(** * The theater queueing simulation of [real-python_simpy.ipynb]

    A shallow embedding of the notebook's code cells: [Theater],
    [go_to_movies], [run_theater], [get_average_wait_time],
    [calculate_wait_time], [get_user_input] and [main], together with the
    parts of Python and of SimPy they call.

    Conventions of the embedding.
    - A Python [str] is a list of Unicode code points; text the program
      prints is ASCII and kept as a [string].
    - A Python [int] is a [Z].
    - A Python [float] is idealised as an exact rational ([Q]): simulated
      times and wait-time samples carry no rounding error here.
    - A Python object that is mutated keeps its identity: every SimPy event
      lives in the store [objects] and is referred to by its index.
    - A generator is its suspension point together with its live locals. *)

From Stdlib Require Import String Ascii.
From Stdlib Require Import ZArith NArith QArith Qround Qabs List Lia.
From Stdlib Require Import Permutation DecimalString Bool Arith Lqa.
From Stdlib Require DecimalPos.
From stdpp Require Import base list.
Import ListNotations.

Local Open Scope Z_scope.

(** ** Exceptions *)

Inductive Exception : Type :=
| ValueError (msg : string)
| EOFError
| StatisticsError (msg : string)
| RuntimeError (msg : string)
| StopSimulation
| EmptySchedule.

(** A pure computation that may raise. *)
Inductive Try (A : Type) : Type :=
| Returns (a : A)
| Raises (e : Exception).
Arguments Returns {A} a.
Arguments Raises {A} e.

(** ** Python strings and the builtins [str.isdigit] and [int] *)

Module Py.

Definition str := list N.

(** An ASCII literal as a Python string. *)
Definition lit (s : string) : str := map N_of_ascii (list_ascii_of_string s).

(** Characters with Numeric_Type=Decimal (Unicode 14.0.0), as runs
    (first code point, length); inside a run the decimal value of a
    character is its offset modulo 10. *)
Definition decimal_runs : list (N * N) :=
  [(48, 10); (1632, 10); (1776, 10); (1984, 10); (2406, 10); (2534, 10);
   (2662, 10); (2790, 10); (2918, 10); (3046, 10); (3174, 10); (3302, 10);
   (3430, 10); (3558, 10); (3664, 10); (3792, 10); (3872, 10); (4160, 10);
   (4240, 10); (6112, 10); (6160, 10); (6470, 10); (6608, 10); (6784, 10);
   (6800, 10); (6992, 10); (7088, 10); (7232, 10); (7248, 10); (42528, 10);
   (43216, 10); (43264, 10); (43472, 10); (43504, 10); (43600, 10);
   (44016, 10); (65296, 10); (66720, 10); (68912, 10); (69734, 10);
   (69872, 10); (69942, 10); (70096, 10); (70384, 10); (70736, 10);
   (70864, 10); (71248, 10); (71360, 10); (71472, 10); (71904, 10);
   (72016, 10); (72784, 10); (73040, 10); (73120, 10); (92768, 10);
   (92864, 10); (93008, 10); (120782, 50); (123200, 10); (123632, 10);
   (125264, 10); (130032, 10)]%N.

(** Characters with Numeric_Type=Digit that are not decimal (superscripts,
    subscripts, circled digits, ...), as inclusive ranges. *)
Definition digit_only_ranges : list (N * N) :=
  [(178, 179); (185, 185); (4969, 4977); (6618, 6618); (8304, 8304);
   (8308, 8313); (8320, 8329); (9312, 9320); (9332, 9340); (9352, 9360);
   (9450, 9450); (9461, 9469); (9471, 9471); (10102, 10110);
   (10112, 10120); (10122, 10130); (68160, 68163); (69216, 69224);
   (69714, 69722); (127232, 127242)]%N.

(** Characters for which [str.isspace] holds. *)
Definition whitespace : list N :=
  [9; 10; 11; 12; 13; 28; 29; 30; 31; 32; 133; 160; 5760; 8192; 8193; 8194;
   8195; 8196; 8197; 8198; 8199; 8200; 8201; 8202; 8232; 8233; 8239; 8287;
   12288]%N.

(** [Py_UNICODE_TODECIMAL]: the decimal value of a character, if any. *)
Fixpoint to_decimal_in (runs : list (N * N)) (c : N) : option N :=
  match runs with
  | [] => None
  | (first, len) :: rest =>
      if ((first <=? c) && (c <? first + len))%N
      then Some ((c - first) mod 10)%N
      else to_decimal_in rest c
  end.

Definition to_decimal (c : N) : option N := to_decimal_in decimal_runs c.

Definition in_range (c : N) (r : N * N) : bool :=
  ((fst r <=? c) && (c <=? snd r))%N.

(** [Py_UNICODE_ISDIGIT]: Numeric_Type is Digit or Decimal. *)
Definition isdigit_char (c : N) : bool :=
  match to_decimal c with
  | Some _ => true
  | None => existsb (in_range c) digit_only_ranges
  end.

Definition isspace_char (c : N) : bool := existsb (N.eqb c) whitespace.

(** [str.isdigit()]: every character is a digit and there is at least one. *)
Definition isdigit (s : str) : bool :=
  match s with
  | [] => false
  | _ => forallb isdigit_char s
  end.

(** [int(s)] in base 10, first stage: code points below 127 are kept, other
    whitespace becomes a blank, other decimal digits become ASCII digits,
    and the first character that is none of these becomes a question mark
    that ends the buffer. *)
Fixpoint transform_decimal_and_space (s : str) : list N :=
  match s with
  | [] => []
  | c :: rest =>
      if (c <? 127)%N then c :: transform_decimal_and_space rest
      else if isspace_char c then 32%N :: transform_decimal_and_space rest
      else match to_decimal c with
           | Some d => (48 + d)%N :: transform_decimal_and_space rest
           | None => [63%N]
           end
  end.

(** [Py_ISSPACE] on the transformed buffer. *)
Definition c_isspace (c : N) : bool :=
  ((9 <=? c) && (c <=? 13) || (c =? 32))%N.

Fixpoint skip_spaces (b : list N) : list N :=
  match b with
  | c :: rest => if c_isspace c then skip_spaces rest else b
  | [] => []
  end.

Definition ascii_digit (c : N) : option Z :=
  if ((48 <=? c) && (c <=? 57))%N then Some (Z.of_N (c - 48)) else None.

(** The digit scan of [PyLong_FromString]: digits with single underscores
    between them.  [acc] is the value read so far, [prev_underscore] tells
    whether the previous character was an underscore.  The result is the
    value and the unread rest of the buffer, or [None] when an underscore is
    doubled or trailing. *)
Fixpoint scan_digits (b : list N) (acc : Z) (prev_underscore : bool)
  : option (Z * list N) :=
  match b with
  | [] => if prev_underscore then None else Some (acc, [])
  | c :: rest =>
      if (c =? 95)%N then
        if prev_underscore then None else scan_digits rest acc true
      else
        match ascii_digit c with
        | Some d => scan_digits rest (10 * acc + d) false
        | None => if prev_underscore then None else Some (acc, b)
        end
  end.

Definition invalid_literal : Exception :=
  ValueError "invalid literal for int() with base 10".

(** The second stage: blanks, an optional sign, the digits, blanks, and
    nothing else. *)
Definition long_from_string (b : list N) : Try Z :=
  let b1 := skip_spaces b in
  let '(sign, b2) :=
    match b1 with
    | 43%N :: r => (1, r)
    | 45%N :: r => (-1, r)
    | _ => (1, b1)
    end in
  match b2 with
  | [] => Raises invalid_literal
  | c :: _ =>
      match ascii_digit c with
      | None => Raises invalid_literal
      | Some _ =>
          match scan_digits b2 0 false with
          | None => Raises invalid_literal
          | Some (v, rest) =>
              match skip_spaces rest with
              | [] => Returns (sign * v)
              | _ :: _ => Raises invalid_literal
              end
          end
      end
  end.

Definition int (s : str) : Try Z :=
  long_from_string (transform_decimal_and_space s).

(** [str(n)] for an integer. *)
Definition str_of_int (n : Z) : string := NilZero.string_of_int (Z.to_int n).

End Py.


(** ** Floats as exact rationals: [divmod], [round], [statistics.mean] *)

Local Open Scope Q_scope.

(** [divmod(x, y)] on floats: the floored quotient and the remainder, which
    has the sign of [y]. *)
Definition divmod (x y : Q) : Q * Q :=
  let q := Qfloor (x / y) in (inject_Z q, x - inject_Z q * y).

(** [round(x)] with one argument: the nearest integer, ties going to the even
    one. *)
Definition round (x : Q) : Z :=
  let f := Qfloor x in
  match Qcompare (x - inject_Z f) (1 # 2) with
  | Lt => f
  | Gt => (f + 1)%Z
  | Eq => if Z.even f then f else (f + 1)%Z
  end.

Definition sum (data : list Q) : Q := fold_right Qplus 0 data.

(** [statistics.mean(data)]. *)
Definition statistics_mean (data : list Q) : Try Q :=
  let n := length data in
  if (n <? 1)%nat then Raises (StatisticsError "mean requires at least one data point")
  else Returns (sum data / inject_Z (Z.of_nat n)).

(** ** The two reporting functions of the notebook *)

Definition get_average_wait_time (wait_times : list Q) : Try Q :=
  statistics_mean wait_times.

Definition calculate_wait_time (wait_times : list Q) : Try (Z * Z) :=
  match get_average_wait_time wait_times with
  | Raises e => Raises e
  | Returns average_wait =>
      let '(minutes, frac_minutes) := divmod average_wait 1 in
      let seconds := frac_minutes * 60 in
      Returns (round minutes, round seconds)
  end.


(** ** SimPy objects *)

(** [URGENT = 0] and [NORMAL = 1]. *)
Inductive Priority : Type := URGENT | NORMAL.

Definition priority_value (p : Priority) : Z :=
  match p with URGENT => 0%Z | NORMAL => 1%Z end.

(** The three attributes of a [Theater] that hold a [simpy.Resource]. *)
Inductive Attr : Type := attr_cashier | attr_usher | attr_server.

(** The bound methods that are registered as callbacks of events. *)
Inductive Callback : Type :=
| Process_resume (process : nat)
| Resource_trigger_put (resource : Attr)
| Resource_trigger_get (resource : Attr)
| StopSimulation_callback.

(** The generator functions of the notebook. *)
Inductive Function : Type :=
| code_run_theater
| code_go_to_movies
| code_purchase_ticket
| code_check_ticket
| code_sell_food.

#### What the task requires:
Look above for the line with "45%N :: r => (-1, r)" and the line with "(** ** Floats". Write out those two lines and all the lines between them, exactly, and no others.

#### Output of the task:
    | 45%N :: r => (-1, r)
    | _ => (1, b1)
    end in
  match b2 with
  | [] => Raises invalid_literal
  | c :: _ =>
      match ascii_digit c with
      | None => Raises invalid_literal
      | Some _ =>
          match scan_digits b2 0 false with
          | None => Raises invalid_literal
          | Some (v, rest) =>
              match skip_spaces rest with
              | [] => Returns (sign * v)
              | _ :: _ => Raises invalid_literal
              end
          end
      end
  end.

Definition int (s : str) : Try Z :=
  long_from_string (transform_decimal_and_space s).

(** [str(n)] for an integer. *)
Definition str_of_int (n : Z) : string := NilZero.string_of_int (Z.to_int n).

End Py.


(** ** Floats as exact rationals: [divmod], [round], [statistics.mean] *)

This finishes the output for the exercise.